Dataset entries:
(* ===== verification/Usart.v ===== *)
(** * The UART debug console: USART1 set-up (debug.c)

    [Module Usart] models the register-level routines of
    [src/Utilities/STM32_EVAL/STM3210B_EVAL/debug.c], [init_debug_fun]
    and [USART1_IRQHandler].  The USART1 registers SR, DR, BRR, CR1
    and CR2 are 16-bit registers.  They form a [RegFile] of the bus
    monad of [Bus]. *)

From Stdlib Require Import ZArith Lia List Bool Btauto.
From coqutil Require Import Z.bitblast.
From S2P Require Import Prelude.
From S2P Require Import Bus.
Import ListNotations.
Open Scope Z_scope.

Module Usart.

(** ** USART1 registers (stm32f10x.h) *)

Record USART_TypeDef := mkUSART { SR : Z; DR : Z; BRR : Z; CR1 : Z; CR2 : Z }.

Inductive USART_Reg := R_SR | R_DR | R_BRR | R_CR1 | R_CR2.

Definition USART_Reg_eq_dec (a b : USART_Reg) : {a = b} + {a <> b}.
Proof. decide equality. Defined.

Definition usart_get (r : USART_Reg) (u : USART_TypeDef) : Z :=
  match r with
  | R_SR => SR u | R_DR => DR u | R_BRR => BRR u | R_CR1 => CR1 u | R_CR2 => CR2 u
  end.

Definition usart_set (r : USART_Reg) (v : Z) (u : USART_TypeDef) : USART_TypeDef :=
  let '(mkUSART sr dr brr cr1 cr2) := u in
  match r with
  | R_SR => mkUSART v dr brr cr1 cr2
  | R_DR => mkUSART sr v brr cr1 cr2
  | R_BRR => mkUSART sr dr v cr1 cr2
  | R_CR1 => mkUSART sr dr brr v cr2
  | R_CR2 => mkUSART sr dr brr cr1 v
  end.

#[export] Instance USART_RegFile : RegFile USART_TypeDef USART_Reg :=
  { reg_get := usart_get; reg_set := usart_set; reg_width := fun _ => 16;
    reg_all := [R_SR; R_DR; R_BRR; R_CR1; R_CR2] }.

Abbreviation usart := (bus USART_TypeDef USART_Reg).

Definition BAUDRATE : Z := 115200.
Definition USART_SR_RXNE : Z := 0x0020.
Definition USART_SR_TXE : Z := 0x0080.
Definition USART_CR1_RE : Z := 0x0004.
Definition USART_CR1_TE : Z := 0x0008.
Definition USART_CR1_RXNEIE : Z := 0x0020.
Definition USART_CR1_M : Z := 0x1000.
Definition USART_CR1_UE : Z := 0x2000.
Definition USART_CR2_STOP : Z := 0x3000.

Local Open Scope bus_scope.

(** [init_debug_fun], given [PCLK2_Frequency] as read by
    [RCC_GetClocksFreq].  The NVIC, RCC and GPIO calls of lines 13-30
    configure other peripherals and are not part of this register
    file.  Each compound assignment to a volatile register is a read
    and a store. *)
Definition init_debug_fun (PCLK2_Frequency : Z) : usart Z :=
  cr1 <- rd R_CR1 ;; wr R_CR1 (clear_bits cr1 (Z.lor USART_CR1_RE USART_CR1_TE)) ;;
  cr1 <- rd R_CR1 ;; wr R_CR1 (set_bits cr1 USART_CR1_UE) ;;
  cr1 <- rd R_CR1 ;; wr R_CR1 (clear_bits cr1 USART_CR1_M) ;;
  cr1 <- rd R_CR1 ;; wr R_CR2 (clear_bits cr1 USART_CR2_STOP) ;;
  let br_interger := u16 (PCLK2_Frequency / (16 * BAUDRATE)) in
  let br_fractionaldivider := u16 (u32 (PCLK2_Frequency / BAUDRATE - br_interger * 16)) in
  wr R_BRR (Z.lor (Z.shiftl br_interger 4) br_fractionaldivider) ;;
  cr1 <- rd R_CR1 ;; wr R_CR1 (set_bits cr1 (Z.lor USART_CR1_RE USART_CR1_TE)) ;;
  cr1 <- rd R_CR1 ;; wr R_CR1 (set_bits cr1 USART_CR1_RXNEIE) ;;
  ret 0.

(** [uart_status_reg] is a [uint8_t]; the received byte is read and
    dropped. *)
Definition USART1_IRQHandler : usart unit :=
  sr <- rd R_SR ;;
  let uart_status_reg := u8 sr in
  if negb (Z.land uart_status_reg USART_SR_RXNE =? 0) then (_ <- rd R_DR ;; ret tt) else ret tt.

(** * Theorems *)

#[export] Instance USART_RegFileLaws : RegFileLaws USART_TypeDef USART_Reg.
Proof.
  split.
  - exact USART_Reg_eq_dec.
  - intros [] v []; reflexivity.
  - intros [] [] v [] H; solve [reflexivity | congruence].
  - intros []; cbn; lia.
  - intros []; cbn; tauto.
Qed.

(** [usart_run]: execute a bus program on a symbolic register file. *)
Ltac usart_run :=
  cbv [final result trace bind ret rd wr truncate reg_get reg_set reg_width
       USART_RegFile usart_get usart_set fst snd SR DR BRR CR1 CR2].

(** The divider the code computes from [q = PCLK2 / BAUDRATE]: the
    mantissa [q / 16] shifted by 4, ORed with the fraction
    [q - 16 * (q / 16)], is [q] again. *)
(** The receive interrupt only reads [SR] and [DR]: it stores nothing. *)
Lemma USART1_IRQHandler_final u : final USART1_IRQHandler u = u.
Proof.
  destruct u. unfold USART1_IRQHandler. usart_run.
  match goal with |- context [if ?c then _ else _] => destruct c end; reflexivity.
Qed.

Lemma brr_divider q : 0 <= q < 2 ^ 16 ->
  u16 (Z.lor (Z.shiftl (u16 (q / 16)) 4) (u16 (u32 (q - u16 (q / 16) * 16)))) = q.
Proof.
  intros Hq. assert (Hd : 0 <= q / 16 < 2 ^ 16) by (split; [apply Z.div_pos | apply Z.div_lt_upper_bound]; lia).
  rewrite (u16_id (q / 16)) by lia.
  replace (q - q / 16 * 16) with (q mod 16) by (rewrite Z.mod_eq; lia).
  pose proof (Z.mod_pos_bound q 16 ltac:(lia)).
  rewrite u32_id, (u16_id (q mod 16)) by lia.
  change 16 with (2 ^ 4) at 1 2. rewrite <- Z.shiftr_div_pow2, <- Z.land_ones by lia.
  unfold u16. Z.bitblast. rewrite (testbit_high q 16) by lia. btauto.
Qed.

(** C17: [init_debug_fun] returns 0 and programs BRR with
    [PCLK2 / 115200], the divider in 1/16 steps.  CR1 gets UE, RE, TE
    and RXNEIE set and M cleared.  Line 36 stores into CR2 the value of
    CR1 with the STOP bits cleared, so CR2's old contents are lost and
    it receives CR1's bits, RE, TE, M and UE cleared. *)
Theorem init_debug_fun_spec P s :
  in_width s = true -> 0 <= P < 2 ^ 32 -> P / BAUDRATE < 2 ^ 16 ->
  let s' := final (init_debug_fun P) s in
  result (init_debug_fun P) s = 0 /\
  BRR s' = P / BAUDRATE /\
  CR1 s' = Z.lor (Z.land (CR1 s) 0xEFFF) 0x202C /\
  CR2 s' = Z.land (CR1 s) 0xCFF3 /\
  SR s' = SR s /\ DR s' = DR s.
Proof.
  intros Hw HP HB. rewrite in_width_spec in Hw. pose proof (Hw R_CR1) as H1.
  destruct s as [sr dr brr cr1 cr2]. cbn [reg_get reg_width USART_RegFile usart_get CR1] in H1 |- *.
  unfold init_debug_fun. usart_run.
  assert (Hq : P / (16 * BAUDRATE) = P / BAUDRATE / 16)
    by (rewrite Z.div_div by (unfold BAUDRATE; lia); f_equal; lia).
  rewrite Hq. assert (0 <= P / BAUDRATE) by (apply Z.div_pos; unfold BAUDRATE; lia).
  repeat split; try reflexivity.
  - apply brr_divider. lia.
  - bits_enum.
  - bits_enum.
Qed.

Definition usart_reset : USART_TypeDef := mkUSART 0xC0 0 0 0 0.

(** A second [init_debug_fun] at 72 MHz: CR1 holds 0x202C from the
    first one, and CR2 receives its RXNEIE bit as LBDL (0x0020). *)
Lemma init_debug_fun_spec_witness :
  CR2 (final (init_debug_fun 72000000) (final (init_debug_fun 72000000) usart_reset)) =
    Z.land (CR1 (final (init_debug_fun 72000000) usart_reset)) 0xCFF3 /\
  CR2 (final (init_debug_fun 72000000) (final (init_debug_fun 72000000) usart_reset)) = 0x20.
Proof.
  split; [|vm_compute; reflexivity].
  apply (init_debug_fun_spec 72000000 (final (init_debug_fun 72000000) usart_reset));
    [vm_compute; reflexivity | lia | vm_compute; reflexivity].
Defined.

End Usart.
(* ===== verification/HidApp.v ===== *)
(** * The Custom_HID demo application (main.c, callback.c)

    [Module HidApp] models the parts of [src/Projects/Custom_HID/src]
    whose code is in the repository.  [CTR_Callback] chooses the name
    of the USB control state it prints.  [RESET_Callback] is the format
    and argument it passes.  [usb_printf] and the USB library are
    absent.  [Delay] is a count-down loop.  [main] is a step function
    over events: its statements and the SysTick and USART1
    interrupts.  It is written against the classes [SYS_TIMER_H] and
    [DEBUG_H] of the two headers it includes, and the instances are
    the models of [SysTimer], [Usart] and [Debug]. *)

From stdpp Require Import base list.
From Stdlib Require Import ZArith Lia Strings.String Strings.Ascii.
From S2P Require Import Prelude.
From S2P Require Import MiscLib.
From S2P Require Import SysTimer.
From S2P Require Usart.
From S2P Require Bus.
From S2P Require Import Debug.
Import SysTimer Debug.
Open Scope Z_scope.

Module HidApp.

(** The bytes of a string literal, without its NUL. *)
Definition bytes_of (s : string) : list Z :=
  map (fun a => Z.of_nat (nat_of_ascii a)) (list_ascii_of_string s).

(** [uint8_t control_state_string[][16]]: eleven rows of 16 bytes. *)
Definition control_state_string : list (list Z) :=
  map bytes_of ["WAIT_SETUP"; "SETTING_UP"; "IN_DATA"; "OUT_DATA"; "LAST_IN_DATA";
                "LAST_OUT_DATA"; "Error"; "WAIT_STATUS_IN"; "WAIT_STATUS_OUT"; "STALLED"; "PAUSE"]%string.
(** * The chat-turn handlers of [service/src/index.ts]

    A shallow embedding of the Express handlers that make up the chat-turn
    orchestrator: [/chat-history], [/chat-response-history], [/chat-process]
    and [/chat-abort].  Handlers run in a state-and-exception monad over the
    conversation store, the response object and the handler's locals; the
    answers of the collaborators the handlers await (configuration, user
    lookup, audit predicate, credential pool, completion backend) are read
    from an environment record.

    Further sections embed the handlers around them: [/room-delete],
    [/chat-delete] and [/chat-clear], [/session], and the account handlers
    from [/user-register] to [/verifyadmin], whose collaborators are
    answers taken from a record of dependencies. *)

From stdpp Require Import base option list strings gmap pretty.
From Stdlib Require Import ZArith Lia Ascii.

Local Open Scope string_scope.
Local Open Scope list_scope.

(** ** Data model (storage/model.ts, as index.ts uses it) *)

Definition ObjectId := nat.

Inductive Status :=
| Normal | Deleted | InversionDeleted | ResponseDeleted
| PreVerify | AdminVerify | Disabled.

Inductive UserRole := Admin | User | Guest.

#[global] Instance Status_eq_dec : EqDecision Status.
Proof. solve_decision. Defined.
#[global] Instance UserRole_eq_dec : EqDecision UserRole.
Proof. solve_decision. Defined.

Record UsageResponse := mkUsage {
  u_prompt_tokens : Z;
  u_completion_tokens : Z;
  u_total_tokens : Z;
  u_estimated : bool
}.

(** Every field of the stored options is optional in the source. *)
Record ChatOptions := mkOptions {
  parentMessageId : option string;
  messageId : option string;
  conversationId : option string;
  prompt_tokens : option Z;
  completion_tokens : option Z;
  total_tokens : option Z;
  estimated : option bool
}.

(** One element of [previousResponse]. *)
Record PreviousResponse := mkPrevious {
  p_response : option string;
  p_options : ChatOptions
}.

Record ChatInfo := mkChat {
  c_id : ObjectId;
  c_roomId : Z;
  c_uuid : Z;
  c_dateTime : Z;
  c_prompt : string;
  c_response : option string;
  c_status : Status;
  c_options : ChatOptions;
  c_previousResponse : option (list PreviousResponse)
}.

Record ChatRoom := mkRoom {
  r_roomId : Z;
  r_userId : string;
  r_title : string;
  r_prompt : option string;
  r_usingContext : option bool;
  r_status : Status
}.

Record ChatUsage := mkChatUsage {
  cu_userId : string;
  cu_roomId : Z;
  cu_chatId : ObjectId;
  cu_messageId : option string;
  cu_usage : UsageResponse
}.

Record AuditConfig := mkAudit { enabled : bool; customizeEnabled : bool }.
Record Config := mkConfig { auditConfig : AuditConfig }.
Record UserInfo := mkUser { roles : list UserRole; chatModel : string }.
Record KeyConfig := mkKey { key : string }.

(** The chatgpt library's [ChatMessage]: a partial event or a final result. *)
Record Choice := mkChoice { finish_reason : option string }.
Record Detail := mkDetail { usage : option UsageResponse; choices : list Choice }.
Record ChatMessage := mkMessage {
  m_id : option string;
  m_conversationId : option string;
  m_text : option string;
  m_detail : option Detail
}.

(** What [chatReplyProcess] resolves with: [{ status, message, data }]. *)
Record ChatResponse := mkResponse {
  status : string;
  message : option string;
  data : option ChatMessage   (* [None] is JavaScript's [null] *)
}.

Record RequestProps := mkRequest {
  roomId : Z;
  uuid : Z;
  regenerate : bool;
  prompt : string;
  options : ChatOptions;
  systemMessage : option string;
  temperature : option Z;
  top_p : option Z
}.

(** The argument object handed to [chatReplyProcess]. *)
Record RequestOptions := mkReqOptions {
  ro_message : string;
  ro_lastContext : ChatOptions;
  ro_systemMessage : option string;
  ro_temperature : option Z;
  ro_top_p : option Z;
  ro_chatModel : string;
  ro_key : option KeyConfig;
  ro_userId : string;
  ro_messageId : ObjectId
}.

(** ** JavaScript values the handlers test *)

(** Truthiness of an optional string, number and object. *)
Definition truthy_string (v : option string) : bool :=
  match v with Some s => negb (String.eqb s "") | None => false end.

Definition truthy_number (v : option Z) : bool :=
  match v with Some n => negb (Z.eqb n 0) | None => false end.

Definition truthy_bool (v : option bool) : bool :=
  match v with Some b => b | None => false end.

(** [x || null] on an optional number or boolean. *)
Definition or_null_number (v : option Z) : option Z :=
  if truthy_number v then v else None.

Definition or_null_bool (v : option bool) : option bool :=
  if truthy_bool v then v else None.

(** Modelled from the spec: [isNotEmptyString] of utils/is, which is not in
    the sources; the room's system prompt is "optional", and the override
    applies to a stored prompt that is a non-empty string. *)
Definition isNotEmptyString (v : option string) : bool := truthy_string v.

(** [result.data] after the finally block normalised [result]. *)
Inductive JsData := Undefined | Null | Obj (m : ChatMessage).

◆ Task prompt: Reproduce verbatim the lines above, from the line with "Theorem init_debug_fun_spec P" through the line with "by (rewrite Z.div_div".

◆ Task solution:
Theorem init_debug_fun_spec P s :
  in_width s = true -> 0 <= P < 2 ^ 32 -> P / BAUDRATE < 2 ^ 16 ->
  let s' := final (init_debug_fun P) s in
  result (init_debug_fun P) s = 0 /\
  BRR s' = P / BAUDRATE /\
  CR1 s' = Z.lor (Z.land (CR1 s) 0xEFFF) 0x202C /\
  CR2 s' = Z.land (CR1 s) 0xCFF3 /\
  SR s' = SR s /\ DR s' = DR s.
Proof.
  intros Hw HP HB. rewrite in_width_spec in Hw. pose proof (Hw R_CR1) as H1.
  destruct s as [sr dr brr cr1 cr2]. cbn [reg_get reg_width USART_RegFile usart_get CR1] in H1 |- *.
  unfold init_debug_fun. usart_run.
  assert (Hq : P / (16 * BAUDRATE) = P / BAUDRATE / 16)
    by (rewrite Z.div_div by (unfold BAUDRATE; lia); f_equal; lia).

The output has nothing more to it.